(** * MemoryVault: the event reducer, the knowledge filter, auto-hide and
    location links, embedded from the JavaScript sources.

  Conventions of the embedding.
  - JavaScript numbers are the integers [Z]; a value computed by the code
    that need not be an integer is a [number], the integers extended with
    NaN and the two infinities.
  - Strings are [string]s of bytes; letter case and white space are the
    ASCII ones.
  - Objects used as dictionaries are [gmap string _]; arrays are lists.
  - [Date.now()] and the id generator are arguments of the functions that
    call them. Logging, toasts and saving the chat are left out: they do not
    touch the data the functions below read. *)

From Stdlib Require Import ZArith String Ascii DecimalString.
From stdpp Require Import base tactics option list gmap strings.

Set Warnings "-register-all".

Local Open Scope string_scope.
Local Open Scope list_scope.
Local Open Scope Z_scope.

(* ===================================================================== *)
(** ** Strings *)
(* ===================================================================== *)

Module Str.

(** [String.prototype.toLowerCase], on the letters A to Z. *)
Definition lowerChar (c : ascii) : ascii :=
  let n := nat_of_ascii c in
  if ((65 <=? n)%nat && (n <=? 90)%nat)%bool then ascii_of_nat (n + 32) else c.
(** C3. On a record with zero rows [get_cube] raises the "no cubes
    specified" error, and on a record with two or more rows it raises the
    "more than one cube" error that names [get_cubes]; in both cases the
    state is untouched and nothing is returned. *)
Theorem get_cube_row_count_errors fc c v s :
  (nrows fc = 0 ->
     get_cube B fc c v s =
       (Raise (ValueError "Error: no cubes specified in catalogue."), s))
  /\ (2 <= nrows fc ->
     get_cube B fc c v s =
       (Raise (ValueError
          "Error: more than one cube present.  Try 'get_cubes' instead"), s)).
Proof.
  unfold nrows, get_cube. split; intros Hn.
  - rewrite Hn. reflexivity.
  - destruct (length (to_frame fc)) as [|[|n]] eqn:E; [lia | lia |].
    reflexivity.
Qed.

End Facts.

(** Membership of a literal in a literal list of segments. *)
Ltac segs_in := simpl; tauto.
Ltac segs_notin := simpl; intros H; decompose [or] H; discriminate || contradiction.

(** C1 on "a/b/cmip5/c", on "a/happi/b" given as a Series, and on
    "a/cmip5/happi". *)
Lemma get_cubes_dispatch_witness :
  get_cubes two_backends (Frame [cmip5_row]) None true start
    = invoke two_backends Cmip5 [cmip5_row] None true start
  /\ get_cubes two_backends (Series happi_row) None true start
    = invoke two_backends Happi [happi_row] None true start
  /\ exists s0,
       invoke two_backends Happi [both_row] None true s0
         = (Return [7],
            State 2 [Call Cmip5 [both_row] None true;
                     Call Happi [both_row] None true]).
Proof.
  split; [|split].
  - apply (get_cubes_dispatch two_backends (Frame [cmip5_row]) None true
             ["a"; "b"; "cmip5"; "c"] eq_refl); [segs_in | segs_notin].
  - apply (get_cubes_dispatch two_backends (Series happi_row) None true
             ["a"; "happi"; "b"] eq_refl); [segs_in | segs_notin].
  - apply (proj2 (proj2 (get_cubes_dispatch two_backends (Frame [both_row])
             None true ["a"; "cmip5"; "happi"] eq_refl))) with (s := start);
      [segs_in | reflexivity].
Defined.
(** * Document type detection: a shallow embedding of [src/detection]

    The development follows the layout of the Python package:
    [models.py] (records), [config.py] (static catalog),
    [document_service.py] (catalog accessor) and [file_detector.py]
    (the detector), and then states the properties of the detector.

    Conventions of the embedding.
    - Python [str] is [string] (for text outside ASCII, its UTF-8 bytes);
      [Optional[T]] is [option T], [None] being [None]; a [dict] with string
      keys is a [gmap string _].  [str.lower] and [repr] are Python's own,
      Unicode-aware, functions: the development takes them as the interface
      [Py.Str] and states the three facts it uses of them as [Py.StrLaws];
      [Py.ascii_str] implements them on ASCII text for the examples.
    - Python [float] is modelled by exact rationals [Q].  The floats of this
      program are decimal literals (the confidences [0.0 .. 0.9], [1.0]), one
      sum of two of them, and file sizes divided by [1024 * 1024]; they are
      only compared against literals.  The lemmas on [Binary64] at the end
      check, on IEEE doubles, the comparisons and the sums of the confidence
      literals that the rational model relies on.  [round(x, 2)] returns the
      exact value of the double Python returns.  The products and quotients
      of the time and memory estimates are exact, where Python rounds each to
      a double, so that a printed number of seconds can differ by one from
      Python's above 5 MB; what is stated of these estimates holds of the
      doubles too (a size factor of exactly 1, monotonicity).
    - Exceptions are explicit: a computation yields [Returned v] or
      [Raised e]; [try ... except Exception] is [try_except].  Every call
      that can fail, [Path.exists] included, answers with an [outcome].
    - Calls that leave the detector (filesystem, sniffing libraries,
      [DocumentService]) are recorded, in order, in a trace of events. *)

From Stdlib Require Import ZArith QArith String Ascii List Lia Lqa.
From Stdlib Require Import DecimalString Floats Uint63.
From stdpp Require Import base option gmap strings.
Lemma power_rejected (k : power_kind) (content : string) :
  rejects (power_re (power_label k)) (float_group 1) content ->
  parse_power_report content = Raise ValueError.
Proof.
  intros Hrej. apply rejects_extract in Hrej as [e He].
  destruct (yields_not_ok _ _ _ (power_report_outcome content)) as [e' H'].
  - intros r (_ & Hr). destruct (Hr k) as (o & Ho & _). congruence.
  - now rewrite H', (parse_power_report_raise _ _ H').
Qed.

(** ** Loops *)

Lemma for_each_raise_value {A S : Type} (xs : list A)
    (body : A -> S -> result S) (s : S) (e v : exn) :
  (forall x s e, body x s = Raise e -> e = v) ->
  for_each xs body s = Raise e -> e = v.
Proof.
  intros Hbody. revert s; induction xs as [|x xs IH]; intros s H.
  - discriminate.
  - simpl in H. destruct (body x s) as [s'|e'] eqn:Hx; simpl in H.
    + eauto.
    + injection H as <-. eauto.
Qed.

Lemma for_each_raises {A S : Type} (xs : list A)
    (body : A -> S -> result S) (x : A) :
  In x xs ->
  (forall s, exists e, body x s = Raise e) ->
  forall s, exists e, for_each xs body s = Raise e.
Proof.
  intros Hin Hx. induction xs as [|y xs IH]; [destruct Hin|].
  intros s. simpl. destruct Hin as [-> | Hin].
  - destruct (Hx s) as [e ->]. simpl. eauto.
  - destruct (body y s) as [s'|e]; simpl; [now apply IH | eauto].
Qed.

Lemma analyze_all_reports_loops (reports_dir : directory) (now : string) :
  analyze_all_reports reports_dir now =
  (t <- collect_loop "*timing*.rpt" parse_timing_report reports_dir ;;
   u <- collect_loop "*utilization*.rpt" parse_utilization_report
          reports_dir ;;
   p <- collect_loop "*power*.rpt" parse_power_report reports_dir ;;
   Ok {| Results.timestamp := now; Results.timing := t;
         Results.utilization := u; Results.power := p |}).
Proof. reflexivity. Qed.

Lemma collect_loop_raise_value {V : Type} (pattern : string)
    (parser : string -> result V) (reports_dir : directory) (e : exn) :
  (forall content e, parser content = Raise e -> e = ValueError) ->
  collect_loop pattern parser reports_dir = Raise e -> e = ValueError.
Proof.
  intros Hp. unfold collect_loop. apply for_each_raise_value.
  intros f d e'. destruct (parser (snd f)) eqn:Hf; simpl; [discriminate|].
  intros [= <-]. eauto.
Qed.
(** C5, as stated, fails on x: the incoming [double] 0.1 is stored as the
    [float] 0.1f, a different number. *)
Lemma C5_stored_x_differs_from_incoming_x :
  let msg :=
    PoseStamped.Build
      (Pose.Build
         (Point.Build (Float.double_of_decimal 1 10) (Float.double_of_Z 0)
                      (Float.double_of_Z 0))
         (Quaternion.Build (Float.double_of_Z 0) (Float.double_of_Z 0)
                           (Float.double_of_Z 0) (Float.double_of_Z 1))) in
  let incoming := Point.x (Pose.position (PoseStamped.pose msg)) in
  let stored :=
    TrajectorySetpoint.x
      (next_trajectory_setpoint_msg
         (state_after (update_target_setpoint_cb msg) (make_shared 0 3))) in
  incoming = S754_finite false 7205759403792794 (-56) /\
  stored = S754_finite false 13421773 (-27) /\
  ~ Float.same_number stored incoming.
Proof.
  cbn zeta. split; [reflexivity|]. split; [reflexivity|].
  vm_compute. discriminate.
Qed.

(** C7, as stated, fails: a time-sync event with a smaller value than the
    one before it makes the next messages carry the smaller value. *)
Lemma C7_stamps_decrease_after_smaller_sync :
  map stamp
    (published_by
       (spin 176 400
          [Timesync_PubSubTopic 100; wall_timer; Timesync_PubSubTopic 50; wall_timer])
       (make_shared 0 3))
  = [100; 100; 50; 50]%N /\
  ~ non_decreasing
      (map stamp
         (published_by
            (spin 176 400
               [Timesync_PubSubTopic 100; wall_timer; Timesync_PubSubTopic 50; wall_timer])
            (make_shared 0 3))).
Proof.
  split; [reflexivity|].
  vm_compute. intros (_ & H & _). apply H. reflexivity.
Qed.
(** Where no character is dropped, the buffer grows by the escaped text. *)
Lemma buffered_escape_all t :
  str_existsb (quoting_only delimiters) t = false ->
  buffered delimiters t = escape_all t.
Proof.
  induction t as [|c t IH]; [reflexivity|]. cbn [str_existsb buffered escape_all].
  intros H. apply orb_false_iff in H as [Hc Ht]. rewrite (IH Ht).
  unfold quoting_only in Hc. fold (needs_escape c).
  destruct (needs_escape c) eqn:He.
  - now rewrite needs_escape_quotes.
  - rewrite andb_true_r in Hc. now rewrite Hc.
Qed.

Lemma first_escape_skip pre : forall q rest,
  str_existsb needs_escape pre = false ->
  first_escape delimiters q (pre +:+ rest)
  = first_escape delimiters (q +:+ pre) rest.
Proof.
  induction pre as [|c pre IH]; intros q rest H.
  - now rewrite str_app_nil_l, str_app_nil_r.
  - cbn [str_existsb] in H. apply orb_false_iff in H as [Hc Hpre].
    rewrite str_app_cons. cbn [first_escape]. rewrite Hc, andb_false_r.
    rewrite IH by assumption. now rewrite str_app_assoc.
Qed.

Lemma first_escape_escape_all t : forall q,
  str_existsb (quoting_only delimiters) t = false ->
  match first_escape delimiters q t with
  | Some e => e
  | None => q +:+ t
  end = q +:+ escape_all t.
Proof.
  induction t as [|c t IH]; intros q H; [reflexivity|].
  cbn [str_existsb] in H. apply orb_false_iff in H as [Hc Ht].
  cbn [first_escape escape_all]. fold (escaped_char delimiters c).
  fold (needs_escape c). rewrite escaped_char_escape.
  destruct (needs_escape c) eqn:He.
  - now rewrite buffered_escape_all.
  - specialize (IH (q +:+ String c EmptyString) Ht).
    destruct (first_escape delimiters (q +:+ String c EmptyString) t);
      rewrite !str_app_assoc in IH; exact IH.
Qed.

(** X3: with a table that has the backslash and the double quote, a string
    with a character forcing quotes comes back in its quoted form (one pair
    of double quotes, a backslash before every backslash and double quote)
    as long as no character that forces quotes without being escaped comes
    after the first escaped one: [pre] is free of backslashes and double
    quotes, [tail] of such characters. *)
Theorem hthvQuote_quoted_form (pre tail : string)
  (Hquote : str_existsb (needs_quote delimiters) (pre +:+ tail) = true)
  (Hpre : str_existsb needs_escape pre = false)
  (Htail : str_existsb (quoting_only delimiters) tail = false) :
  hthvQuote delimiters (pre +:+ tail) = quoted_form (pre +:+ tail).
Proof.
  destruct (pre +:+ tail) as [|c s] eqn:Hs; [discriminate|].
  rewrite hthvQuote_cases, Hquote, <- Hs. unfold quoted_form. f_equal. f_equal.
  rewrite first_escape_skip, str_app_nil_l by assumption.
  rewrite escape_all_app, (escape_all_plain pre Hpre).
  pose proof (first_escape_escape_all tail pre Htail) as H.
  destruct (first_escape delimiters pre tail); exact H.
Qed.
(** * SAS Powerschool Enhancement Suite: the helpers of [src/js/helpers.js]

    A shallow embedding of the grade helpers (letter grade, grade point
    average and final percent conversions, the course page scraping and the
    saved grades of the browser storage) together with the part of the
    JavaScript runtime they call, and the properties of the helpers.

    JavaScript numbers are IEEE 754 binary64 values: they are modelled by
    [spec_float] with the operations of the standard library at precision 53
    and maximal exponent 1024.  JavaScript strings are modelled by [string];
    every character stands for one code unit below 256. *)

From Stdlib Require Import ZArith Bool Ascii String List Lia.
From Stdlib Require Import Floats.SpecFloat Numbers.DecimalString Numbers.DecimalN.
From stdpp Require Import base option list gmap strings.
Import ListNotations.

Local Open Scope string_scope.
Local Open Scope Z_scope.

(** ** Numbers *)

Module Number.

Definition prec : Z := 53.
Definition emax : Z := 1024.

Definition number : Type := spec_float.

Definition NaN : number := S754_nan.
Definition Infinity : number := S754_infinity false.
Definition NegInfinity : number := S754_infinity true.
Definition zero : number := S754_zero false.

Definition add : number -> number -> number := SFadd prec emax.
Definition mul : number -> number -> number := SFmul prec emax.
Definition div : number -> number -> number := SFdiv prec emax.

Definition eqb : number -> number -> bool := SFeqb.
Definition ltb : number -> number -> bool := SFltb.
Definition leb : number -> number -> bool := SFleb.

Definition is_nan (x : number) : bool :=
  match x with S754_nan => true | _ => false end.

(** The number nearest to the integer [z]. *)
Definition of_Z (z : Z) : number := binary_normalize prec emax z 0 false.

(** The number nearest to [d * 10 ^ e], the value of a decimal literal
    with digits [d] and decimal exponent [e]; [neg] is the sign, kept for
    a zero. *)
Definition of_decimal (neg : bool) (d : N) (e : Z) : number :=
  match d with
  | N0 => S754_zero neg
  | Npos p =>
      if 0 <=? e
      then binary_normalize prec emax (cond_Zopp neg (Zpos p * 10 ^ e)) 0 neg
      else div (S754_finite neg p 0)
               (S754_finite false (Z.to_pos (10 ^ (- e))) 0)
  end.

(** [Math.max] of two numbers: [NaN] when one of them is, and [+0] above
    [-0]. *)
Definition max (x y : number) : number :=
  match x, y with
  | S754_nan, _ | _, S754_nan => S754_nan
  | S754_zero sx, S754_zero sy => S754_zero (sx && sy)
  | _, _ => if ltb x y then y else x
  end.

End Number.

Export Number (number).

(** ** Strings of the runtime *)

Module JSString.

Definition code (c : ascii) : N := N_of_ascii c.

Definition is_digit (c : ascii) : bool := (48 <=? code c)%N && (code c <=? 57)%N.
(** X4: after a completed [analyze_files], every filename of the index is
    a stripped line of the log, is not empty, holds no whitespace and no
    delimiter: a tracked file whose name contains a blank is never
    indexed, because the tracked set is the output of [rg --files] split
    at whitespace. *)
Theorem X4_indexed_names_have_no_blank `{C : Collaborators} `{F : PyFloat}
  (self self' : Repository) (today : date) (rg_files : str) (log : list str) :
  analyze_files self today rg_files log = Ok self' ->
  forall f : str,
    Dict.mem (file_changes self') f = true ->
    f <> []
    /\ forallb (fun c => negb (PyStr.isspace c)) f = true
    /\ PyStr.contains ":::" f = false
    /\ exists raw, In raw log /\ f = PyStr.strip raw.
Proof.
  intros H f Hf. apply DictFacts.mem_In in Hf.
  pose proof (analyze_files_inv self self' today rg_files log H)
    as (_ & (_ & HP & _) & _).
  destruct (HP f Hf) as (_ & _ & Htracked).
  destruct (split_ws_tokens [] rg_files f eq_refl Htracked) as (Hne & Hws).
  split; [exact Hne|]. split; [exact Hws|].
  unfold analyze_files in H.
  destruct (analyze_lines self today (PyStr.split_ws rg_files)
              (None, Dict.empty) log) as [[cur changes]|] eqn:E;
    [|discriminate].
  cbn [bind] in H. apply compute_frecency_preserves in H.
  destruct H as (_ & _ & Hfc). cbn [file_changes] in Hfc. subst changes.
  destruct (lines_keys self today _ log _ _ E f Hf) as [[]|(raw & Hr & Ha & ->)].
  unfold is_accepted_path, is_header_line in Ha.
  rewrite !andb_true_iff, !negb_true_iff in Ha.
  destruct Ha as ((Hh & _) & _). split; [exact Hh|]. eauto.
Qed.

Lemma X4_witness :
  ("a.py" : str) <> []
  /\ forallb (fun c => negb (PyStr.isspace c)) "a.py" = true
  /\ PyStr.contains ":::" "a.py" = false
  /\ exists raw, In raw three_commits_log /\ ("a.py" : str) = PyStr.strip raw.
Proof.
  exact (X4_indexed_names_have_no_blank (C := sample_collaborators)
           sample_repo sample_analyzed d2024_06_01 sample_rg_files
           three_commits_log eq_refl "a.py" eq_refl).
Defined.

Section Keys.
Context `{F : PyFloat}.

Lemma keys_set_new {V : Type} (d : Dict.t V) (k : str) (v : V) :
  ~ In k (Dict.keys d) -> Dict.keys (Dict.set d k v) = Dict.keys d ++ [k].
Proof.
  unfold Dict.keys.
  induction d as [|[k' v'] d IH]; cbn; intros Hk; [reflexivity|].
  destruct (PyStr.eqb k k') eqn:E.
  - apply StrFacts.eqb_eq in E. subst. tauto.
  - cbn. rewrite IH; tauto.
Qed.
Lemma yields_fail {A} lines (Q : A -> Prop) e : yields lines Q (fail e).
Proof. intros s Hs. exact I. Qed.

Lemma yields_out_of_fuel {A} lines (Q : A -> Prop) : yields lines Q out_of_fuel.
Proof. intros s Hs. exact I. Qed.

Lemma yields_assoc {A B C} lines (Q : C -> Prop) (m : M A) (f : A -> M B) (g : B -> M C) :
  yields lines Q (bind m (fun x => bind (f x) g)) -> yields lines Q (bind (bind m f) g).
Proof. intros H s Hs. rewrite bind_bind. apply H. exact Hs. Qed.

Lemma yields_ret_bind {A B} lines (Q : B -> Prop) (x : A) (k : A -> M B) :
  yields lines Q (k x) -> yields lines Q (bind (ret x) k).
Proof. intros H s Hs. apply H. exact Hs. Qed.

Lemma yields_fail_bind {A B} lines (Q : B -> Prop) e (k : A -> M B) :
  yields lines Q (bind (fail e) k).
Proof. intros s Hs. exact I. Qed.

Lemma yields_get_src lines : yields lines (fun _ => True) get_src.
Proof. intros s Hs. split; auto. Qed.

Lemma yields_advance lines : yields lines (fun _ => True) advance.
Proof. intros [|x s] Hs; [exact I|]. split; auto. inversion Hs; assumption. Qed.

Lemma yields_line lines lastLine : yields lines (fun _ => True) (line lastLine).
Proof. intros s Hs. split; auto. Qed.

Lemma yields_peek1 lines : yields lines (fun _ => True) peek1.
Proof. intros s Hs. split; auto. Qed.

Lemma yields_bind_src0 {B} lines (Q : B -> Prop) (k : t.Token -> M B) :
  (forall x, In (t.Token_Line x) lines -> yields lines Q (k x)) ->
  yields lines Q (bind src0 k).
Proof.
  intros Hk [|x s] Hs; [exact I|]. rewrite bind_src0. apply Hk; [|exact Hs].
  inversion Hs; assumption.
Qed.

Create HintDb yields.
#[export] Hint Resolve yields_get_src yields_advance yields_line yields_peek1 : yields.

(** Any method yields a value of which nothing is said. *)
Lemma yields_True_of_errors {A} lines P (m : M A) :
  errors_satisfy lines P m -> yields lines (fun _ => True) m.
Proof.
  intros H s Hs. specialize (H s Hs). destruct (m s); auto.
Qed.

Section ShapeFacts.
Context `{TO : t.Ops} `{AO : a.Ops}.
Variables (tm : t.Map) (filename : string) (lines : list N).

Lemma nodeOf_kind k n : nodeOf tm filename lines k n -> kindIs k n.
Proof. intros [H _]. exact H. Qed.

Lemma nodeOf_everywhere k n :
  nodeOf tm filename lines k n -> everywhere (wellFormedNode tm filename lines) n.
Proof. intros [_ H]. exact H. Qed.

Lemma nodeOf_operandOf_expr n : nodeOf tm filename lines a.KExpr n -> operandOf tm filename lines n.
Proof. intros [H1 H2]. split; [left; exact H1|exact H2]. Qed.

....

If a line in the material above holds "before", copy it.

    one before it makes the next messages carry the smaller value. *)
    of double quotes, a backslash before every backslash and double quote)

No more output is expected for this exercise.